A thorough history and physical examination is required first, and, in most instances, endoscopy should be preceded by other investigations to assess the cat for systemic disease, and to ensure that endoscopy is the most appropriate next stage in the investigation. For the majority of cases, this assessment should include hematological and biochemical analysis of blood, other appropriate laboratory investigations depending on presenting signs (e.g., total T4, fecal analysis, FeLV/FIV testing, urinalysis), blood pressure assessment, and diagnostic imaging (e.g., radiographs, ultrasound, computed tomography). The patient should be stable for anesthesia, and any concurrent diseases or complications (e.g., dehydration) should be addressed. The endoscopic examination should always be fully documented, either by completing a report or through the use of recording equipment.
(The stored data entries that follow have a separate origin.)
(** The external side at run time: the C runtime's [malloc] and FFmpeg's
    functions, each as a function of the world it acts on.  The three
    [fw_store_*] oracles are the assignments to members of the
    [AVCodecContext], [fw_load_frame_format] is the read of
    [AVFrame.format]; both objects belong to FFmpeg.  [avcodec_open2],
    [avcodec_send_packet] and [avcodec_receive_frame] may call the
    [get_format] callback stored in the context, any number of times,
    before they return.  An oracle sees the
    values [hvd.c] passes and answers with the values [hvd.c] gets back:
    [avcodec_send_packet] takes its packet as [const], and FFmpeg hands
    [ctx->opaque] to the callbacks only, so no call writes [struct hvd]
    behind the back of [hvd.c]. *)
Class Framework (W : Type) : Type := {
  fw_malloc_hvd : W -> ptr * W;
  fw_avcodec_register_all : W -> W;
  fw_av_log_set_level : Z -> W -> W;
  fw_av_hwdevice_find_type_by_name : string -> W -> AVHWDeviceType * W;
  fw_avcodec_find_decoder_by_name : string -> W -> ptr * W;
  fw_avcodec_alloc_context3 : ptr -> W -> ptr * W;
  fw_store_opaque : ptr -> ptr -> W -> W;
  fw_store_get_format : ptr -> W -> W;
  fw_av_hwdevice_ctx_create :
    AVHWDeviceType -> option string -> W -> (Z * ptr) * W;
  fw_av_buffer_ref : ptr -> W -> ptr * W;
  fw_store_hw_device_ctx : ptr -> ptr -> W -> W;
  fw_avcodec_open2 : ptr -> ptr -> W -> reentrant W Z;
  fw_av_init_packet : AVPacket.t -> W -> AVPacket.t * W;
  fw_av_frame_free : ptr -> W -> W;
  fw_avcodec_free_context : ptr -> W -> W;
  fw_av_buffer_unref : ptr -> W -> W;
  fw_avcodec_send_packet : ptr -> AVPacket.t -> W -> reentrant W Z;
  fw_av_frame_alloc : W -> ptr * W;
  fw_avcodec_receive_frame : ptr -> ptr -> W -> reentrant W Z;
  fw_avcodec_flush_buffers : ptr -> W -> W;
  fw_load_frame_format : ptr -> W -> Z;
  fw_av_hwframe_transfer_data : ptr -> ptr -> Z -> W -> Z * W
}.

(** ** The monad of [hvd.c]: world passing with a trace of the calls *)

Definition M (W A : Type) : Type := W -> A * list event * W.

Definition ret {W A : Type} (a : A) : M W A := fun w => (a, [], w).

Definition bind {W A B : Type} (m : M W A) (k : A -> M W B) : M W B :=
  fun w =>
    let '(a, t1, w1) := m w in
    let '(b, t2, w2) := k a w1 in
    (b, t1 ++ t2, w2).

(** A call with an answer, and a call without one. *)
Definition call {W A : Type} (f : W -> A * W) (e : A -> event) : M W A :=
  fun w => let r := f w in (fst r, [e (fst r)], snd r).

Definition call_ {W : Type} (f : W -> W) (e : event) : M W unit :=
  fun w => (tt, [e], f w).

(** The callback [get_format] as the decoder sees it in the world [w]: run
    on the offered formats followed by the terminator. *)
Definition observe_get_format {W : Type}
    (get_format : list AVPixelFormat -> M W (option AVPixelFormat))
    (w : W) (fmts : list AVPixelFormat) : get_format_call :=
  let r := get_format (fmts ++ [AV_PIX_FMT_NONE]) w in
  {| gf_offered := fmts;
     gf_answer := fst (fst r);
     gf_stderr := fprintf_formats (snd (fst r)) |}.

(** A call of the decoder, which may run the callback [get_format] that
    [hvd_init] stored in the context. *)
Definition call_reentrant {W A : Type}
    (get_format : list AVPixelFormat -> M W (option AVPixelFormat))
    (f : W -> reentrant W A) (e : list get_format_call -> A -> event)
  : M W A :=
  fun w =>
    let r := reenter (observe_get_format get_format w) (f w) in
    (fst (fst r), [e (snd (fst r)) (fst (fst r))], snd r).

Declare Scope hvd_scope.
Delimit Scope hvd_scope with hvd.
Notation "x <- m ;; k" := (bind m (fun x => k))
  (at level 61, m at next level, right associativity) : hvd_scope.
Notation "m ;; k" := (bind m (fun _ => k))
  (at level 61, right associativity) : hvd_scope.
Open Scope hvd_scope.

Section Externals.
Context {W : Type} {F : Framework W}.

Definition malloc_hvd : M W ptr := call fw_malloc_hvd E_malloc.

(** [stderr] is not part of the world of the framework. *)
Definition fprintf_stderr (fmt : string) (args : list fprintf_arg)
  : M W unit :=
  call_ (fun w => w) (E_fprintf_stderr fmt args).

Definition avcodec_register_all : M W unit :=
  call_ fw_avcodec_register_all E_avcodec_register_all.

Definition av_log_set_level (level : Z) : M W unit :=
  call_ (fw_av_log_set_level level) (E_av_log_set_level level).

Definition av_hwdevice_find_type_by_name (name : string)
  : M W AVHWDeviceType :=
  call (fw_av_hwdevice_find_type_by_name name)
       (E_av_hwdevice_find_type_by_name name).

Definition avcodec_find_decoder_by_name (name : string) : M W ptr :=
  call (fw_avcodec_find_decoder_by_name name)
       (E_avcodec_find_decoder_by_name name).

Definition avcodec_alloc_context3 (decoder : ptr) : M W ptr :=
  call (fw_avcodec_alloc_context3 decoder)
       (E_avcodec_alloc_context3 decoder).

(** [ctx->opaque = h] *)
Definition store_opaque (ctx h : ptr) : M W unit :=
  call_ (fw_store_opaque ctx h) (E_store_opaque ctx h).

(** [ctx->get_format = hvd_get_hw_pix_format] *)
Definition store_get_format (ctx : ptr) : M W unit :=
  call_ (fw_store_get_format ctx) (E_store_get_format ctx).

(** [av_hwdevice_ctx_create(&p, ty, dev, NULL, 0)]: the error code and
    the content of [p] afterwards. *)
Definition av_hwdevice_ctx_create (ty : AVHWDeviceType)
    (dev : option string) : M W (Z * ptr) :=
  call (fw_av_hwdevice_ctx_create ty dev)
       (fun r => E_av_hwdevice_ctx_create ty dev (fst r) (snd r)).

Definition av_buffer_ref (buf : ptr) : M W ptr :=
  call (fw_av_buffer_ref buf) (E_av_buffer_ref buf).

(** [ctx->hw_device_ctx = ref] *)
Definition store_hw_device_ctx (ctx ref : ptr) : M W unit :=
  call_ (fw_store_hw_device_ctx ctx ref) (E_store_hw_device_ctx ctx ref).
Endoscopes are expensive and delicate pieces of equipment. It is therefore essential that the surgeon is familiar with how to handle the endoscopes, and how to set up and appropriately use them, in order to avoid damaging the equipment, as well as avoiding risk to the patient through inappropriate use. It is also important to be aware of the cleaning, storage and maintenance required for endoscopes to ensure that they are kept in good working order. The reader should have basic training and be familiar with the basic technique of endoscopy, particularly how to hold the flexible endoscope and use the controls correctly.

Flexible endoscopes

Flexible endoscopy is required for the gastrointestinal tract (GIT), and feline respiratory tract. Flexible endoscopes are complex pieces of equipment with channels for suction and irrigation and passage of instruments as well as light guide fibers and optical image fibers, and guide-wires for the angulation of the tip. They are composed of the insertion tube (the part that enters the patient), the hand piece (containing deflection control knobs, suction valve, air/water valve and instrument channel port) and the umbilical cord (connects hand piece to the light source and also contains the video cable connection, suction pump connection and irrigation bottle connection).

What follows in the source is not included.